Biochemistry is also unique in providing education and research in protein structure or function and genetic engineering, the two basic components of the rapidly expanding field of biotechnology. As the broadest of the basic sciences, biochemistry includes many subspecialties such as neurochemistry, bioorganic chemistry, clinical biochemistry, physical biochemistry, molecular genetics, biochemical pharmacology, and immunochemistry.

Distinguishing Features of Living Organisms[edit | edit source]

    • Complex Internal Structures, there is a high degree of chemical complexity and microscopic organization. Thousands of molecules allow cells to maintain a very intricate internal structure, which include long polymers, each with characteristic sequences of subunits, its unique 3D structure and specific selection of binding sites.
    • Systems are able to maintain equilibrium by extracting, transforming and using energy from the environment. This enables organisms to do mechanical, chemical and osmotic work.

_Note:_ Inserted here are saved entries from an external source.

Lemma clone_dirty_ok a (base : Z -> Z) e :
  entry_ok a base e -> entry_ok a base (clone_dirty e) /\ abs_acc base <$> account (clone_dirty e) = abs_acc base <$> account e.
Proof.
  intros [Hacc Habs Hcl]. assert (Heq : abs_acc base <$> account (clone_dirty e) = abs_acc base <$> account e).
  { cbn. by destruct (account e). }
  split; [|done]. split.
  - cbn. intros acc. destruct (account e) as [acc0|] eqn:He; [|done]. intros [= <-]. destruct (Hacc acc0 eq_refl) as [Hr Hb Hc Hh Hcode].
    split; [done|done| |done|]. { intros k v ?%lru_new_holds. done. } destruct Hcode as [Hsz Hcd Hst]. by split.
  - cbn. destruct (account e); [done|]. by auto.
  - intros Hc. rewrite Heq. by apply Hcl.
Qed.

Lemma note_cache_rep base s A a e :
  rep base s A -> st_cache s !! a = Some e -> rep base (note_cache a s) A /\ noted a (note_cache a s) /\ st_cache (note_cache a s) = st_cache s.
Proof.
  intros Hrep He. unfold note_cache, noted. destruct (st_checkpoints s) as [|c cs] eqn:Hcs; [by rewrite Hcs|].
  cbn [st_checkpoints with_checkpoints]. destruct (c !! a) as [o|] eqn:Hca.
  { rewrite Hca. split; [|done]. destruct s. cbn in Hcs. by subst. }
  rewrite lookup_insert_eq. split; [|done]. rewrite He. cbn [fmap option_fmap option_map].
  pose proof (so_entries _ _ _ _ _ _ (rep_ok _ _ _ _ _ _ _ Hrep) a e He) as Hen. destruct (clone_dirty_ok a (base a) e Hen) as [Hcl Heq].
  apply record_rep; [done..| |]. { rewrite Heq. unfold StateSpec.view. by rewrite He. }
  rewrite He. split; intros (e' & [= <-] & Hs); eexists; (split; [done|]); cbn in *; by destruct (account e).
Qed.

(** ** Writing *)
Lemma write_rep base s A a e :
  rep base s A -> noted a s -> entry_ok a (base a) e -> (st_checkpoints s <> [] -> present (st_cache s !! a) -> is_Some (account e)) ->
  rep base (with_cache (<[a := e]> (st_cache s)) s) (set_cur A a (abs_acc (base a) <$> account e)).
Proof.
  intros [Hok Hc Hs] Hn He Hp. split.
  - by apply set_entry_ok.
  - intros a'. cbn [st_cache with_cache a_cur set_cur]. rewrite view_insert. unfold upd. case_decide as Ha; [by rewrite decide_True by congruence|].
    rewrite decide_False by congruence. apply Hc.
  - cbn [st_checkpoints with_cache a_cur a_saved set_cur]. unfold noted in Hn. destruct (st_checkpoints s) as [|c cs], (a_saved A) as [|old saved]; [done..|].
    destruct Hs as [Hu Hr]. split; [|done]. intros a'. rewrite <-Hu. unfold StateSpec.unwind, upd. case_decide as Ha; [|done].
    subst a'. by destruct Hn as [o ->].
Qed.

Lemma insert_dirty_rep base s A a e :
  rep base s A -> entry_state e = Dirty -> entry_ok a (base a) e ->
  (st_checkpoints s <> [] -> present (st_cache s !! a) -> is_Some (account e)) ->
  rep base (insert_cache a e s) (set_cur A a (abs_acc (base a) <$> account e)).
Proof.
  intros Hrep Hd He Hp. unfold insert_cache, is_dirty. rewrite bool_decide_true by done.
  destruct (st_checkpoints s) as [|c cs] eqn:Hcs; [apply write_rep; [done| |done|by rewrite Hcs]; unfold noted; by rewrite Hcs|].
  set (c' := match c !! a with Some _ => c | None => <[a := st_cache s !! a]> c end).
  change (rep base (with_cache (<[a := e]> (st_cache (with_checkpoints (c' :: cs) s))) (with_checkpoints (c' :: cs) s))
    (set_cur A a (abs_acc (base a) <$> account e))).
  apply write_rep; [| |done|intros _; by apply Hp].
  - subst c'. destruct (c !! a) as [o|] eqn:Hca; [destruct s; cbn in Hcs; by subst|]. apply record_rep; try done.
    + destruct (st_cache s !! a) as [e0|] eqn:He0; [by apply (so_entries _ _ _ _ _ _ (rep_ok _ _ _ _ _ _ _ Hrep))|].
      by apply (so_vacant _ _ _ _ _ _ (rep_ok _ _ _ _ _ _ _ Hrep)).
  - unfold noted. cbn. subst c'. destruct (c !! a) as [o|] eqn:Hca; [by rewrite Hca|by rewrite lookup_insert_eq].
Qed.

(** ** [require_or_from] *)
Lemma load_ok base s A a :
  rep base s A ->
  exists s', load_entry s a = Ok s' /\ rep base s' A /\ is_Some (st_cache s' !! a) /\ account_start_nonce s' = account_start_nonce s.
Proof.
  intros Hrep. pose proof (rep_ok _ _ _ _ _ _ _ Hrep) as Hs. unfold load_entry. destruct (st_cache s !! a) as [e|] eqn:He; [exists s; by rewrite He|].
  destruct (bl_account (st_db s) a (so_backend _ _ _ _ _ _ Hs)) as [Hk Hget].
  destruct (get_cached_account (st_db s) a) as [[o|] b]; cbn [fst snd] in *.
  all: pose proof (with_db_ok keccak D root codes base s b Hs Hk) as Hs1.
  all: pose proof (rep_kept base s _ A Hrep (kept_db keccak D root codes base s b Hs Hk)) as Hrep1.
  all: assert (Hload : forall o st, from_db keccak D root codes a o -> st = CleanFresh \/ st = CleanCached ->
    rep base (insert_cache a (mkEntry o (acc_balance <$> o) st) (with_db b s)) A /\
    is_Some (st_cache (insert_cache a (mkEntry o (acc_balance <$> o) st) (with_db b s)) !! a) /\
    account_start_nonce (insert_cache a (mkEntry o (acc_balance <$> o) st) (with_db b s)) = account_start_nonce s);
    [intros o' st Ho' Hst; pose proof (clean_entry_ok keccak D root codes base (with_db b s) a o' st Hs1 He Ho' Hst) as Hk2;
     split; [by eapply rep_kept|]; split; [|apply Hk2]; unfold insert_cache, is_dirty;
     rewrite bool_decide_false by (cbn; by destruct Hst as [-> | ->]); cbn; by rewrite lookup_insert_eq|].
  - eexists. split; [done|]. apply Hload; [by apply Hget|by right].
  - cbn zeta. destruct (is_known_null b a) eqn:Hnull; cbn [negb].
    + eexists. split; [done|]. apply (Hload None); [|by left]. split; [|done]. cbn. unfold StateSpec.db_view.
      by rewrite (bl_null b a (proj1 Hk) Hnull).
    + destruct (trie_account_ok keccak D root codes Hdb base _ a Hs1) as (o & -> & Ho). cbn [try_trie mbind outcome_bind].
      eexists. split; [done|]. apply (Hload o); [done|by left].
Qed.
(** [a] is in the cache, marked dirty and recorded, with account [acc]. *)
Record opened base s A (a : Z) acc : Prop := {
  op_rep : rep base s (set_cur A a (Some (abs_acc (base a) acc)));
  op_noted : noted a s;
  op_entry : exists e, st_cache s !! a = Some e /\ account e = Some acc /\ entry_state e = Dirty;
  op_acc : acc_ok a (base a) acc;
}.

Lemma require_or_from_ok base s A a require_code (d : Account C) x0 :
  rep base s A ->
  (forall b : Z -> Z, (forall k, b k = 0) -> acc_ok a b d /\ aeq (Some (abs_acc b d)) (Some x0)) ->
  exists acc s', require_or_from keccak s a require_code d = Ok (acc, s') /\ opened base s' A a acc /\
    aeq (Some (abs_acc (base a) acc)) (Some (default x0 (a_cur A a))) /\ account_start_nonce s' = account_start_nonce s.
Proof.
  intros Hrep Hd. unfold require_or_from. destruct (load_ok base s A a Hrep) as (s1 & -> & Hrep1 & [e He] & Hn1). cbn [mbind outcome_bind].
  destruct (note_cache_rep base s1 A a e Hrep1 He) as (Hrep2 & Hnoted & Hcache). rewrite Hcache, He.
  assert (Hn2 : account_start_nonce (note_cache a s1) = account_start_nonce s).
  { rewrite <-Hn1. unfold note_cache. by destruct (st_checkpoints s1). }
  set (s2 := note_cache a s1) in *. pose proof (rep_ok _ _ _ _ _ _ _ Hrep2) as Hs2. rewrite <-Hcache in He.
  pose proof (so_entries _ _ _ _ _ _ Hs2 a e He) as Hen. set (acc0 := match account e with Some acc => acc | None => d end).
  assert (Hacc0 : acc_ok a (base a) acc0 /\ aeq (Some (abs_acc (base a) acc0)) (Some (default x0 (a_cur A a)))).
  { pose proof (rep_cur _ _ _ _ _ _ _ Hrep2 a) as Hv. unfold StateSpec.view in Hv. rewrite He in Hv. subst acc0.
    destruct (account e) as [acc|] eqn:Hacc.
    - split; [by apply (eo_account _ _ _ _ _ _ _ Hen)|]. by destruct (a_cur A a).
    - destruct (Hd (base a)) as [? ?]; [by apply (eo_absent _ _ _ _ _ _ _ Hen)|]. split; [done|]. by destruct (a_cur A a). }
  destruct Hacc0 as [Hok0 Habs0].
  assert (Hu : exists acc b, (if require_code then update_account keccak RequireCode a acc0 (st_db s2) else (acc0, st_db s2)) = (acc, b) /\
    acc_ok a (base a) acc /\ abs_acc (base a) acc = abs_acc (base a) acc0 /\ backend_kept (st_db s2) b).
  { pose proof (so_backend _ _ _ _ _ _ Hs2) as Hb. destruct require_code.
    - destruct (update_account_ok keccak D root codes Hdb RequireCode a (base a) acc0 (st_db s2) Hok0 Hb) as (acc & b & Hu & ? & ? & ? & _).
      by exists acc, b.
    - eexists _, _. split; [done|]. split; [done|]. split; [done|]. by apply backend_kept_refl. }
  destruct Hu as (acc & b & -> & Hok & Habs & Hkb). eexists _, _. split; [done|]. split; [|split; [by rewrite Habs|done]].
  set (e' := mkEntry (Some acc) (old_balance e) Dirty).
  split; [|done|cbn; rewrite lookup_insert_eq; by exists e'|done].
  rewrite <-Hcache. change (rep base (with_cache (<[a := e']> (st_cache (with_db b s2))) (with_db b s2)) (set_cur A a (abs_acc (base a) <$> account e'))).
  apply write_rep; [|done| |by intros; eexists].
  - eapply rep_kept; [done|]. by apply kept_db.
  - split; [by intros ? [= <-]|done|done].
Qed.

(** A change of the account through the reference. *)
Lemma store_account_rep base s A a acc acc' :
  opened base s A a acc -> acc_ok a (base a) acc' ->
  rep base (store_account s a acc') (set_cur A a (Some (abs_acc (base a) acc'))).
Proof.
  intros [Hrep Hn (e & He & Hacc & Hd) _] Hok. unfold store_account. rewrite He.
  set (e' := mkEntry (Some acc') (old_balance e) (entry_state e)). assert (He' : entry_ok a (base a) e').
  { split; [by intros ? [= <-]|done|]. intros Hc. by destruct Hc. }
  pose proof (write_rep base s _ a e' Hrep Hn He' (fun _ _ => ltac:(by eexists))) as Hw. eapply rep_ext; [exact Hw| |done].
  intros a'. cbn. unfold upd. by case_decide.
Qed.

Lemma new_basic_ok n a (b : Z -> Z) :
  (forall k, b k = 0) -> acc_ok a b (new_basic 0 n) /\
  aeq (Some (abs_acc b (new_basic (C := C) 0 n))) (Some (mkA 0 n KECCAK_EMPTY [] (fun _ => 0))).
Proof.
  intros Hb. split; [apply (fresh_ok keccak D root codes Hdb); auto|]. cbn. unfold code_view, code_of_hash. cbn. by rewrite Z.eqb_refl.
Qed.

Lemma new_contract_ok bal n a (b : Z -> Z) :
  (forall k, b k = 0) -> acc_ok a b (Account_new_contract bal n) /\
  aeq (Some (abs_acc b (Account_new_contract (C := C) bal n))) (Some (mkA bal n KECCAK_EMPTY [] (fun _ => 0))).
Proof.
  intros Hb. split; [apply (fresh_ok keccak D root codes Hdb); auto|]. cbn. unfold code_view, code_of_hash. cbn. by rewrite Z.eqb_refl.
Qed.

(** ** Checkpoints *)
Lemma checkpoint_rep base s A : rep base s A -> rep base (checkpoint s) (mkAState (a_cur A) (a_cur A :: a_saved A)).
Proof.
  intros [[Hbk Hrt Hbs Hen Hva Hsv Hal] Hc Hs]. split; [split; try done|done|].
  - apply Forall_cons. split; [|done]. intros a o. by rewrite lookup_empty.
  - cbn. split; [|done]. intros a. unfold StateSpec.unwind. by rewrite lookup_empty.
Qed.

Lemma discard_checkpoint_rep base s A : rep base s A -> rep base (discard_checkpoint s) (mkAState (a_cur A) (tail (a_saved A))).
Proof.
  intros Hrep. pose proof Hrep as [[Hbk Hrt Hbs Hen Hva Hsv Hal] Hc Hs]. unfold discard_checkpoint.
  destruct (st_checkpoints s) as [|c [|c1 cs]] eqn:Hcs.
  { destruct (a_saved A) eqn:Hsa; [|done]. by eapply rep_ext. }
  { destruct (a_saved A) as [|old [|]]; [done| |by destruct Hs]. split; [split; try done; by constructor|done|done]. }
  assert (Heq : (if bool_decide (c1 = ∅) then c else c1 ∪ c) = c1 ∪ c) by (case_bool_decide as He; [by rewrite He, (left_id_L ∅ (∪))|done]).
  rewrite Heq. destruct (a_saved A) as [|old [|old1 saved]]; [done|by destruct Hs|]. destruct Hs as (Hu & Hu1 & Hr).
  apply Forall_cons in Hsv as [Hsc Hsv]. apply Forall_cons in Hsv as [Hsc1 Hsv]. split; [split; try done|done|].
  - apply Forall_cons. split; [|done]. intros a o Ho. apply lookup_union_Some_raw in Ho as [Ho|[_ Ho]]; [by apply Hsc1|by apply Hsc].
  - intros a. specialize (Hal a). cbn in Hal |- *. rewrite lookup_union. destruct (c1 !! a) as [o1|], (c !! a) as [o|]; cbn in *; naive_solver.
  - cbn. split; [|done]. intros a. rewrite <-Hu1. specialize (Hu a). unfold StateSpec.unwind in *. rewrite lookup_union.
    destruct (c1 !! a) as [o1|]; [by destruct (c !! a)|]. by destruct (c !! a) as [[e|]|].
Qed.
Definition reverted (o : option (AccountEntry C)) (v : option (AccountEntry C)) : option (AccountEntry C) :=
  match v with
  | Some v => Some (match o with Some e => overwrite_with e v | None => v end)
  | None => e ← o; if is_dirty e then None else Some e
  end.

Lemma revert_entry_lookup (cache : gmap Z (AccountEntry C)) k v a :
  revert_entry cache k v !! a = if decide (k = a) then reverted (cache !! a) v else cache !! a.
Proof.
  unfold revert_entry, reverted. destruct (decide (k = a)) as [<-|Hne].
  - destruct v as [v|], (cache !! k) as [e|] eqn:He; cbn; try (by rewrite lookup_insert_eq); try done.
    destruct (is_dirty e); [by rewrite lookup_delete_eq|done].
  - destruct v as [v|], (cache !! k) as [e|]; try (by rewrite lookup_insert_ne); try done.
    destruct (is_dirty e); [by rewrite lookup_delete_ne|done].
Qed.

    • Reproduction, with defined function of organism's components, organisms are interacting with one another The interplay between organism have allowed changed in components that cause coordination and compensation to necessary adaptation to environment.
    • Mechanisms for sensing and responding to alterations in organism environments A constant adjusting of internal chemistry in order to adapt to change in their local environment for better survival.
    • Ability for precise self-replication and self-assemblyConstruction of entirely complete genetic material in each and every individual cell unique to the organism.
    • A capability to evolve over time This fundamental unity of the living organism is reflected at the molecular level in similarities of gene sequences and protein structures.